Some people sniffed when it was reported in 2000 that you had applied to be director of the Royal Opera House. What plans did you have? Has it improved?

The ROH has had a very chequered recent history, but at least the opera is now happily going through a much more stable period. Personally, I would have run it in an entirely different way with much less dependence on public money and with a revised policy for scheduling. I would have separated the opera and ballet seasons and I would have encouraged both opera and ballet to undertake UK touring so that taxpayers outside London could see how their money was being spent.

English National Opera is looking for a new director. Would you be interested?

No thanks. I think the day job pays rather better.

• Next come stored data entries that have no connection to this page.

(** One message at the beginning of the stream: it is complete, or nothing is there to do. *)
Lemma on_message_one fuel m ms r t :
  msg_ok m → tc_buf t ++ r = frames (m :: ms) →
  (on_messages (S fuel) t = (t, []) ∧ (length (tc_buf t) < 2 + length m)%nat) ∨
  ∃ u, u = accept (t_input (drop (2 + length m) (tc_buf t)) t) ∧ tc_buf u ++ r = frames ms ∧ (length (tc_buf u) < length (tc_buf t))%nat ∧
    on_messages (S fuel) t = if MAX_TCP_PIPELINE <? pending u then destroy u
                             else ((on_messages fuel u).1, Handle (tc_count t) m :: (on_messages fuel u).2).
Proof.
  intros [Hlo Hhi] Hb. unfold frames in Hb. rewrite bind_cons, <- app_assoc in Hb. cbn [on_messages].
  destruct (Z.ltb_spec (blen (tc_buf t)) (2 + blen m)) as [Hs | Hs].
  - left. split; [|unfold blen in *; lia]. destruct (readUInt16BE (tc_buf t) 0) as [len | e |] eqn:Hr.
    + assert (len = blen m) as ->.
      { pose proof (readUInt16BE_Ok _ _ _ Hr). rewrite <- (readUInt16BE_app_l _ r) in Hr by lia.
        rewrite Hb, readUInt16BE_u16 in Hr. by injection Hr. }
      destruct (Z.ltb_spec (blen m) 12); [lia |]. destruct (Z.ltb_spec (blen (tc_buf t)) (2 + blen m)); [|lia].
      by destruct (Z.ltb_spec 65537 (blen (tc_buf t))); [lia |].
    + destruct (Z.ltb_spec 65537 (blen (tc_buf t))); [lia | done].
    + destruct (Z.ltb_spec 65537 (blen (tc_buf t))); [lia | done].
  - right. assert (tc_buf t = u16 (blen m) ++ m ++ drop (2 + length m) (tc_buf t)) as Hcut.
    { rewrite <- (take_drop (2 + length m) (tc_buf t)) at 1.
      rewrite <- (take_app_le (tc_buf t) r) by (unfold blen in *; lia). rewrite Hb, app_assoc.
      by rewrite (take_app_length' (u16 (blen m) ++ m)) by done. }
    assert (readUInt16BE (tc_buf t) 0 = Ok (blen m)) as -> by (rewrite Hcut; apply readUInt16BE_u16).
    destruct (Z.ltb_spec (blen m) 12); [lia |]. destruct (Z.ltb_spec (blen (tc_buf t)) (2 + blen m)); [lia |].
    assert (subarray (tc_buf t) 2 (2 + blen m) = m) as ->.
    { rewrite Hcut. unfold subarray. replace (Z.to_nat (2 + blen m - 2)) with (length m) by (unfold blen; lia).
      change (drop (Z.to_nat 2) (u16 (blen m) ++ m ++ drop (2 + length m) (tc_buf t))) with (m ++ drop (2 + length m) (tc_buf t)).
      apply take_app_length. }
    replace (Z.to_nat (2 + blen m)) with (2 + length m)%nat by (unfold blen; lia).
    eexists. split_and!; [done | | |].
    + cbn [tc_buf accept t_input]. rewrite Hcut, <- !app_assoc in Hb. do 2 apply app_inv_head in Hb. done.
    + cbn [tc_buf accept t_input]. rewrite length_drop. unfold blen in *. lia.
    + destruct (_ <? _); [done |]. by destruct (on_messages fuel _).
Qed.

(** The loop over the beginning of a stream of messages. *)
Lemma on_messages_stream fuel : ∀ t ms r,
  Forall msg_ok ms → tc_buf t ++ r = frames ms → (length (tc_buf t) < fuel)%nat → tc_destroyed t = false →
  let u := (on_messages fuel t).1 in
  32 < pending u ∨
  ∃ k, messages_of (on_messages fuel t).2 = numbered (tc_count t) (take k ms) ∧ tc_buf u ++ r = frames (drop k ms) ∧
    tc_destroyed u = false ∧ tc_count u = (tc_count t + length (take k ms))%nat ∧ (r = [] → drop k ms = []).
Proof.
  induction fuel as [|fuel IH]; intros t ms r Hok Hb Hf Hd; [lia |].
  destruct ms as [|m ms].
  { apply app_nil in Hb as [Hb ->]. right. exists 0%nat.
    assert (on_messages (S fuel) t = (t, [])) as -> by (cbn [on_messages]; by rewrite Hb).
    cbn [fst snd]. split_and!; [done | by rewrite Hb | done | cbn; rewrite ?take_0; cbn; lia | done]. }
  inversion_clear Hok as [|?? Hm Hms].
  destruct (on_message_one fuel m ms r t Hm Hb) as [[-> Hlt] | (u & Hu & Hr & Hl & ->)].
  - right. exists 0%nat. split_and!; [by rewrite take_0 | done | done | rewrite take_0; cbn; lia |]. intros ->. exfalso.
    rewrite app_nil_r in Hb. apply (f_equal length) in Hb. unfold frames in Hb. rewrite bind_cons, !length_app in Hb. cbn in Hb. lia.
  - destruct (Z.ltb_spec MAX_TCP_PIPELINE (pending u)) as [Hp | Hp]; [by left |]. cbn [fst snd].
    destruct (IH u ms r Hms Hr ltac:(lia)) as [Hpe | (k & Hk & Hb2 & Hd2 & Hc & He)]; [by subst u | by left |].
    right. exists (S k). cbn [take drop messages_of omap list_omap]. change (omap _ _) with (messages_of (on_messages fuel u).2).
    assert (tc_count u = S (tc_count t)) as Hcu by (by subst u). rewrite Hk, Hcu. rewrite numbered_cons.
    split_and!; [done | done | done | cbn [length]; lia | done].
Qed.
(* ===== verification/DnsFilter.v ===== *)
(** * src/dns/dns.js

    The DNS filter as a whole: the settings and what they start and stop, the
    policy over the lists in memory, the upstream in use, the bound
    addresses, the recurring tasks, the reports with their statistics, and
    what is shown of it.  Its parts are the machines of the files it requires;
    questions are answered by Resolver, of which the counts and the log entry
    arrive here. *)

From S2P Require Import ResponseCache.
From S2P Require Import Prelude JsBuffer JsValues JsMap JsSet JsText JsFloat Crypto DomainSet Policy LanInterfaces FeatureStatus Resolver DnsConfig Machine.
From S2P Require Import DnsStats DnsServer DnsLists Upstream.

Local Open Scope Z_scope.

Definition REPORT_MS : Z := 5 * 60000.
Definition LISTEN_MS : Z := 60000.
Definition LISTS_MS : Z := 10 * 60000.

(** ** Search domains *)

(** [split(/\s+/)] of a text without white space at its ends. *)
Fixpoint words_go (word : jstr) (s : jstr) : list jstr :=
  match s with
  | [] => if nonempty word then [word] else []
  | c :: s => if js_space c then (if nonempty word then word :: words_go [] s else words_go [] s) else words_go (word ++ [c]) s
  end.

(** The pattern of a line that begins with [search] or [domain]: what follows
    the word; the dot of the pattern does not match the ends of lines. *)
Definition SEARCH_RE (line : jstr) : option jstr :=
  let line := drop_space line in
  match (if starts_with (js "search") line || starts_with (js "domain") line then drop 6 line else []) with
  | c :: r =>
      let rest := drop_space (c :: r) in
      if js_space c && nonempty rest && forallb (λ c, negb ((c =? 13) || (c =? 8232) || (c =? 8233))) rest then Some rest else None
  | [] => None
  end.

Section Search.
Context `{Unicode}.
Definition searchDomains (text : jstr) : list jstr :=
  take 8 (omap (cleanDomain true)
            (omap SEARCH_RE (split_on 10 text) ≫= λ names, words_go [] (trim names))).
End Search.

(** ** The state *)

Definition up_key : Type := jstr * option jstr * bool.
Record post := Post { po_body : body; po_period : period; po_loop : bool }.
(** The timer of a task, and how many of its runs have not ended. *)
Record looped := Looped { lp_task : task; lp_running : nat }.

Record filter (E : Type) := DnsFilter {
  df_cfg : option dns_config; df_status : feature_status; df_stats : stats; df_cache : ResponseCache.cache; df_lists : lists;
  df_upstream : option upstream; df_upstreamKey : option up_key; df_policy : option dns_config; df_log : list E;
  df_listener : listener; df_listen : listen_status; df_lastReportAt : option Z; df_reportError : option (Z * option Z);
  df_listenLoop : looped; df_listsLoop : looped; df_reportLoop : looped;
  df_applying : option bool; df_posts : list (nat * post); df_reports : nat }.
Arguments DnsFilter {E}.
Arguments df_cfg {E}. Arguments df_status {E}. Arguments df_stats {E}. Arguments df_cache {E}. Arguments df_lists {E}.
Arguments df_upstream {E}. Arguments df_upstreamKey {E}. Arguments df_policy {E}. Arguments df_log {E}.
Arguments df_listener {E}. Arguments df_listen {E}. Arguments df_lastReportAt {E}. Arguments df_reportError {E}.
Arguments df_listenLoop {E}. Arguments df_listsLoop {E}. Arguments df_reportLoop {E}.
Arguments df_applying {E}. Arguments df_posts {E}. Arguments df_reports {E}.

You seem to favour music from the past. Do you admire any living composers? And do you commission new work?

I have worked with a number of living composers – Howard Blake (I presented the first live performances of The Snowman), Carl Davis and George Stiles who has written the music for Peter Pan. I co-produced Stephen Sondheim's Follies in the summer. As for contemporary commissions, I'll leave that to my subsidised colleagues who are funded to do just that.

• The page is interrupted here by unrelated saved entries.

(** A route is served as it says; one that names no list keeps the list that was. *)
Definition serves (a b : egress_route) : Prop :=
  eg_lan_bind_ip a = eg_lan_bind_ip b ∧ eg_lan_listen_port a = eg_lan_listen_port b ∧
  eg_tunnel_target_host a = eg_tunnel_target_host b ∧ eg_tunnel_target_port a = eg_tunnel_target_port b ∧
  (is_Some (eg_allowed b) → allowed_of a ≡ₚ allowed_of b).
Definition served m (ref : nat) : Prop :=
  ∃ e, map_get (em_listeners m) (eg_id (obj m ref)) = Some e ∧ serves (obj m (li_route e)) (obj m ref).
Definition failed m (ref : nat) : Prop := ∃ st, map_get (em_status m) (eg_id (obj m ref)) = Some st ∧ bs_bound st = false.
Definition settled m (refs : list nat) : Prop := Forall (λ r, served m r ∨ failed m r) refs.
Definition within m (refs : list nat) : Prop := Forall (λ x, x.1 ∈ wanted m refs) (em_listeners m).

Definition state_ok (goal : option (list nat)) m : Prop :=
  match em_runs m with
  | [] => calm [] None m ∧ ∀ routes, goal = Some routes → Forall (known m) routes ∧ within m routes ∧ (NoDup (wanted m routes) → settled m routes)
  | [(_, AtClose id stamp routes)] =>
      calm [] (Some id) m ∧ goal = Some routes ∧ Forall (known m) routes ∧ id ∈ (em_listeners m).*1 ∧
      Forall (λ x, (li_stamp x.2 <= stamp)%nat → x.1 ∈ wanted m routes ∨ x.1 = id) (em_listeners m)
  | [(_, AtBind srv ref old todo)] =>
      calm [srv] None m ∧ em_servers m !! srv = Some (Server ref false) ∧ old = (li_server <$> map_get (em_listeners m) (eg_id (obj m ref))) ∧
      ∃ done, goal = Some (done ++ ref :: todo) ∧ Forall (known m) (done ++ ref :: todo) ∧ within m (done ++ ref :: todo) ∧
        (NoDup (wanted m (done ++ ref :: todo)) → settled m done)
  | [(_, AtStopAll id todo)] => calm [] (Some id) m ∧ goal = None ∧ ∃ e, em_listeners m = (id, e) :: todo
  | _ => False
  end.
Lemma listed_get dir l d dir' n c : map_get (listed dir l d) (dir', n) = Some c →
  (dir' = dir ∧ ∃ e, e ∈ l ∧ de_name e = n ∧ de_file e = Some c) ∨ map_get d (dir', n) = Some c.
Proof.
  unfold listed. induction l as [|e l IH] using rev_ind; [by right |]. rewrite foldl_app. cbn [foldl].
  destruct (de_file e) as [c'|] eqn:Ef; rewrite ?map_get_set, ?map_get_delete; case_decide as E; try done.
  - injection E as -> ->. intros [= ->]. left. split; [done |]. exists e. split_and!; [set_solver | done..].
  - intros [[-> (e' & ? & ? & ?)]|]%IH; [left; split; [done |]; exists e'; split_and!; [set_solver | done..] | by right].
  - intros [[-> (e' & ? & ? & ?)]|]%IH; [left; split; [done |]; exists e'; split_and!; [set_solver | done..] | by right].
Qed.
Lemma stale_get dir now l (d : disk) k c : map_get (foldl (λ d e, if stale_part now e then map_delete d (dir, de_name e) else d) d l) k = Some c → map_get d k = Some c.
Proof.
  revert d. induction l as [|e l IH]; intros d; cbn [foldl]; [done |]. intros Hg%IH. destruct (stale_part now e); [|done].
  rewrite map_get_delete in Hg. by case_decide.
Qed.
Lemma folder_entries idx l : ∀ s u, store_fine s → let t := foldl (open_entry idx) (s, u) l in
  store_fine t.1 ∧ bs_dir t.1 = bs_dir s ∧ (∀ x, x ∈ u → x ∈ t.2) ∧
  ∀ e c, e ∈ l → de_file e = Some c → SHA_RE (de_name e) = true → indexed idx e c = true ∨ (de_name e, c, de_mtimeMs e) ∈ t.2.
Proof.
  induction l as [|e l IH]; intros s u Hs; cbn [foldl].
  { split_and!; try done. intros e c ?%elem_of_nil. done. }
  assert (let t := open_entry idx (s, u) e in store_fine t.1 ∧ bs_dir t.1 = bs_dir s ∧ (∀ x, x ∈ u → x ∈ t.2) ∧
    ∀ c, de_file e = Some c → SHA_RE (de_name e) = true → indexed idx e c = true ∨ (de_name e, c, de_mtimeMs e) ∈ t.2) as (K1 & K2 & K3 & K4).
  { unfold open_entry, indexed. destruct (de_file e) as [c|]; [|done]. destruct (SHA_RE (de_name e)) eqn:Er; [|by split_and!].
    cbv zeta. destruct (_ && _) eqn:Ec; cbn [fst snd].
    - apply andb_true_iff in Ec as [Ei _]. split_and!; [apply _set_fine; [done | cbn; unfold blen; lia] | unfold _set; by destruct (map_get _ _) | done |].
      intros c' [= <-] _. by left.
    - split_and!; [done | done | set_solver |]. intros c' [= <-] _. right. set_solver. }
  destruct (open_entry idx (s, u) e) as [s' u']. cbn [fst snd] in *. destruct (IH s' u' K1) as (J1 & J2 & J3 & J4).
  split_and!; [done | congruence | auto |]. intros e' c [->|Hin]%elem_of_cons Hf Hr; [|by apply J4]. destruct (K4 c Hf Hr); auto.
Qed.
Lemma adopt_all dir rem : ∀ s d, store_fine s → bs_dir s = dir →
  (∀ dir' sha c, map_get d (dir', sha) = Some c → SHA_RE sha = true → hex (sha256 c) = sha ∨ dir' = dir ∧ ∃ m, (sha, c, m) ∈ rem) →
  let t := foldl adopt (s, d) rem in store_fine t.1 ∧ bs_dir t.1 = dir ∧ disk_ok t.2.
Proof.
  induction rem as [|[[n c] m] rem IH]; intros s d Hs Hdir Hd; cbn [foldl].
  { split_and!; try done. intros dir' sha c' Hg Hr. destruct (Hd dir' sha c' Hg Hr) as [|(_ & m & ?%elem_of_nil)]; done. }
  destruct (adopt (s, d) (n, c, m)) as [s1 d1] eqn:Ea. unfold adopt in Ea. destruct (_ && _) eqn:Ec; injection Ea as <- <-.
  - apply andb_true_iff in Ec as [_ Eh%bool_decide_eq_true]. apply IH.
    + apply _set_fine; [done | cbn; unfold blen; lia].
    + unfold _set. by destruct (map_get _ _).
    + intros dir' sha c' Hg Hr. destruct (Hd dir' sha c' Hg Hr) as [|(-> & m' & [[= -> -> ->]|Hin]%elem_of_cons)]; [by left | by left |].
      right. split; [done |]. by exists m'.
  - apply IH; [done..|]. intros dir' sha c' Hg Hr. rewrite map_get_delete in Hg. case_decide as E; [done |].
    destruct (Hd dir' sha c' Hg Hr) as [|(-> & m' & [[= -> -> ->]|Hin]%elem_of_cons)]; [by left | by rewrite Hdir in E |].
    right. split; [done |]. by exists m'.
Qed.
(** After opening, every blob of the folder has the hash that is its name. *)
Lemma open_fine dir now idx l d : disk_ok d → folder_ok idx l →
  store_fine (open dir now idx l d).1 ∧ bs_dir (open dir now idx l d).1 = dir ∧ disk_ok (open dir now idx l d).2.
Proof.
  intros Hd Hf. unfold open. set (s0 := Store dir [] 0 [] [] false).
  assert (store_fine s0) as Hs0 by (split; [apply NoDup_nil_2 | done | constructor]).
  pose proof (folder_entries idx l s0 [] Hs0) as Ho. destruct (foldl (open_entry idx) (s0, []) l) as [s u]. cbn [fst snd] in Ho.
  destruct Ho as (K1 & K2 & _ & K4). apply adopt_all; [done | done |].
  intros dir' sha c [[-> (e & He & <- & Hfile)]|Hg]%stale_get%listed_get Hr; [|left; by eapply Hd].
  destruct (K4 e c He Hfile Hr) as [Hi|Hu]; [|right; split; [done |]; by eexists].
  left. unfold folder_ok in Hf. rewrite Forall_forall in Hf. by apply (Hf e He c).
Qed.
Lemma remove_dir sha s : bs_dir (remove sha s) = bs_dir s.
Proof. unfold remove, _unset. destruct (map_has _ _); [|done]. by destruct (map_get _ _). Qed.
Lemma disk_delete d k : disk_ok d → disk_ok (map_delete d k).
Proof. intros Hd dir sha c. rewrite map_get_delete. case_decide; [done |]. apply Hd. Qed.
Lemma remove_file_ok sha s d : disk_ok d → disk_ok (remove_file sha s d).
Proof. intros Hd. unfold remove_file. destruct (map_has _ _); [by apply disk_delete | done]. Qed.
End Facts.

If you could stage your fantasy production, what show would you choose and which stars – alive or dead – would you cast as leads?

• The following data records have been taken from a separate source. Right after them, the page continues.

(* ===== verification/InetService.v ===== *)
(** * src/inetq/inetq.js, with the plan of src/features/schedule.js

    The service that measures the connection: the values it keeps until the
    server took them, the file they survive a restart in, measurements, speed
    tests and reports, whose waits are inputs.  The parts of the aggregation
    are those of Inetq; the clock stands still within a turn. *)

From S2P Require Import Prelude JsFloat JsMap JsValues FeatureStatus Inetq Machine.

Local Open Scope Z_scope.

(** ** schedule.js *)

(** [Date] in the time zone of the process: [atLocal], and the time with
    other minutes and no seconds. *)
Class LocalClock := { atLocal : Z → Z → Z → Z → Z; atMinute : Z → Z → Z }.

Definition HOUR_MS : Z := 3600000.
(** [while (t <= fromMs) t += 3600_000] *)
Definition advance (t fromMs : Z) : Z := if t <=? fromMs then t + ((fromMs - t) / HOUR_MS + 1) * HOUR_MS else t.

Section Schedule.
Context `{LocalClock}.

(** [m]: the minute of chance. *)
Definition nextSpeedtest (plan : jstr) (fromMs m : Z) : option Z :=
  if bool_decide (plan = js "hourly") then Some (advance (atMinute fromMs m) fromMs)
  else if bool_decide (plan = js "4x") then
    head (List.filter (λ t, fromMs <? t) (day ← [0; 1]; h ← [0; 6; 12; 18]; [atLocal fromMs day h m]))
  else None.
Definition nextNightly (fromMs m startHour : Z) : Z :=
  let today := atLocal fromMs 0 startHour m in if fromMs <? today then today else atLocal fromMs 1 startHour m.
End Schedule.

(** ** The service *)

Definition MAX_SAMPLES : nat := Z.to_nat 2016.
Definition MAX_OUTAGES : nat := 200.
Definition MAX_SPEEDTESTS : nat := 50.
Definition SAMPLES_PER_REPORT : nat := Z.to_nat 600.
Definition RETRY_MS : Z := 60000.

#[export] Instance cause_eq_dec : EqDecision cause.
Proof. solve_decision. Defined.
#[export] Instance outage_eq_dec : EqDecision outage.
Proof. solve_decision. Defined.

(** A speed test: an object, told apart by its number. *)
Record speedtest := Speedtest { sp_id : nat; sp_at : Z; sp_down : option f64; sp_up : option f64; sp_bytes : Z; sp_error : option jstr }.
Record inet_cfg := InetCfg { ic_enabled : bool; ic_speedtest : jstr; ic_targets : list jstr }.
(** What is sent and may be forgotten when it arrived. *)
Record parcel := Parcel { pa_samples : list interval; pa_outages : list outage; pa_speedtests : list speedtest }.
(** The file: [inetq-buffer.json], as the program writes it. *)
Record saved := Saved { sa_parcel : parcel; sa_open : option open_outage; sa_lastSpeedtest : option speedtest }.

Record inet := Inet {
  iq_cfg : inet_cfg; iq_status : feature_status; iq_agg : option bucket; iq_detector : detector;
  iq_samples : list interval; iq_outages : list (Z * outage); iq_speedtests : list speedtest;
  iq_loaded : bool; iq_dirty : bool; iq_file : option saved;
  iq_last : option measurement; iq_lastSpeedtest : option speedtest; iq_nextSpeedtestAt : option Z; iq_speedtestRunning : bool;
  iq_reporting : option parcel; iq_lastReportTryAt : Z; iq_lastReportAt : option Z; iq_reportError : option (Z * jstr);
  iq_ticks : list (nat * Z); iq_count : nat }.

Definition newInet (file : option saved) : inet :=
  Inet (InetCfg false (js "off") []) status_new None detector_new [] [] [] false false file None None None false None 0 None None [] 0.

(** The last four say what comes into the buffers and what is forgotten because it arrived. *)
Inductive inet_effect :=
  | Measure (n : nat) (targets : list jstr) | RunSpeedtest | PostInet (p : parcel) | WriteFile | StartLoop (ms : Z) | StopLoop
  | TookSample (s : interval) | TookOutage (o : outage) | TookTest (t : speedtest) | Delivered (p : parcel).
Abbreviation qop := (mop inet inet_effect).

Definition q_cfg (c : inet_cfg) (s : feature_status) (at_ : option Z) (q : inet) : inet :=
  Inet c s (iq_agg q) (iq_detector q) (iq_samples q) (iq_outages q) (iq_speedtests q) (iq_loaded q) (iq_dirty q) (iq_file q)
    (iq_last q) (iq_lastSpeedtest q) at_ (iq_speedtestRunning q) (iq_reporting q) (iq_lastReportTryAt q) (iq_lastReportAt q) (iq_reportError q)
    (iq_ticks q) (iq_count q).
Definition q_measured (a : option bucket) (d : detector) (m : option measurement) (q : inet) : inet :=
  Inet (iq_cfg q) (iq_status q) a d (iq_samples q) (iq_outages q) (iq_speedtests q) (iq_loaded q) (iq_dirty q) (iq_file q)
    m (iq_lastSpeedtest q) (iq_nextSpeedtestAt q) (iq_speedtestRunning q) (iq_reporting q) (iq_lastReportTryAt q) (iq_lastReportAt q) (iq_reportError q)
    (iq_ticks q) (iq_count q).
Definition q_kept (l : list interval) (o : list (Z * outage)) (t : list speedtest) (q : inet) : inet :=
  Inet (iq_cfg q) (iq_status q) (iq_agg q) (iq_detector q) l o t (iq_loaded q) true (iq_file q)
    (iq_last q) (iq_lastSpeedtest q) (iq_nextSpeedtestAt q) (iq_speedtestRunning q) (iq_reporting q) (iq_lastReportTryAt q) (iq_lastReportAt q) (iq_reportError q)
    (iq_ticks q) (iq_count q).
Definition q_file (loaded dirty : bool) (f : option saved) (q : inet) : inet :=
  Inet (iq_cfg q) (iq_status q) (iq_agg q) (iq_detector q) (iq_samples q) (iq_outages q) (iq_speedtests q) loaded dirty f
    (iq_last q) (iq_lastSpeedtest q) (iq_nextSpeedtestAt q) (iq_speedtestRunning q) (iq_reporting q) (iq_lastReportTryAt q) (iq_lastReportAt q) (iq_reportError q)
    (iq_ticks q) (iq_count q).
Definition q_test (t : option speedtest) (running : bool) (n : nat) (q : inet) : inet :=
  Inet (iq_cfg q) (iq_status q) (iq_agg q) (iq_detector q) (iq_samples q) (iq_outages q) (iq_speedtests q) (iq_loaded q) (iq_dirty q) (iq_file q)
    (iq_last q) t (iq_nextSpeedtestAt q) running (iq_reporting q) (iq_lastReportTryAt q) (iq_lastReportAt q) (iq_reportError q)
    (iq_ticks q) n.
Definition q_report (r : option parcel) (try_ : Z) (at_ : option Z) (e : option (Z * jstr)) (q : inet) : inet :=
  Inet (iq_cfg q) (iq_status q) (iq_agg q) (iq_detector q) (iq_samples q) (iq_outages q) (iq_speedtests q) (iq_loaded q) (iq_dirty q) (iq_file q)
    (iq_last q) (iq_lastSpeedtest q) (iq_nextSpeedtestAt q) (iq_speedtestRunning q) r try_ at_ e
    (iq_ticks q) (iq_count q).
Definition q_ticks (l : list (nat * Z)) (n : nat) (q : inet) : inet :=
  Inet (iq_cfg q) (iq_status q) (iq_agg q) (iq_detector q) (iq_samples q) (iq_outages q) (iq_speedtests q) (iq_loaded q) (iq_dirty q) (iq_file q)
    (iq_last q) (iq_lastSpeedtest q) (iq_nextSpeedtestAt q) (iq_speedtestRunning q) (iq_reporting q) (iq_lastReportTryAt q) (iq_lastReportAt q) (iq_reportError q)
    l n.
Definition q_status (f : feature_status → feature_status) (q : inet) : inet :=
  q_cfg (iq_cfg q) (f (iq_status q)) (iq_nextSpeedtestAt q) q.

I was lucky enough as a teenager to see Maria Callas sing Tosca. That was in the early 1960s. I would like to go back 10 years earlier when her voice was at its peak and to have her sing Violetta in La Traviata with Jussi Bjorling (greater than any of the three tenors) as Alfredo and Tito Gobbi as Germont. Then I'd cast some of the marvellous singers I was privileged to know in my early years – Monica Sinclair as Flora, William Dickie as the Baron and Ian Wallace as the Doctor. And if Serafin could conduct with Visconti directing, we'd be in business.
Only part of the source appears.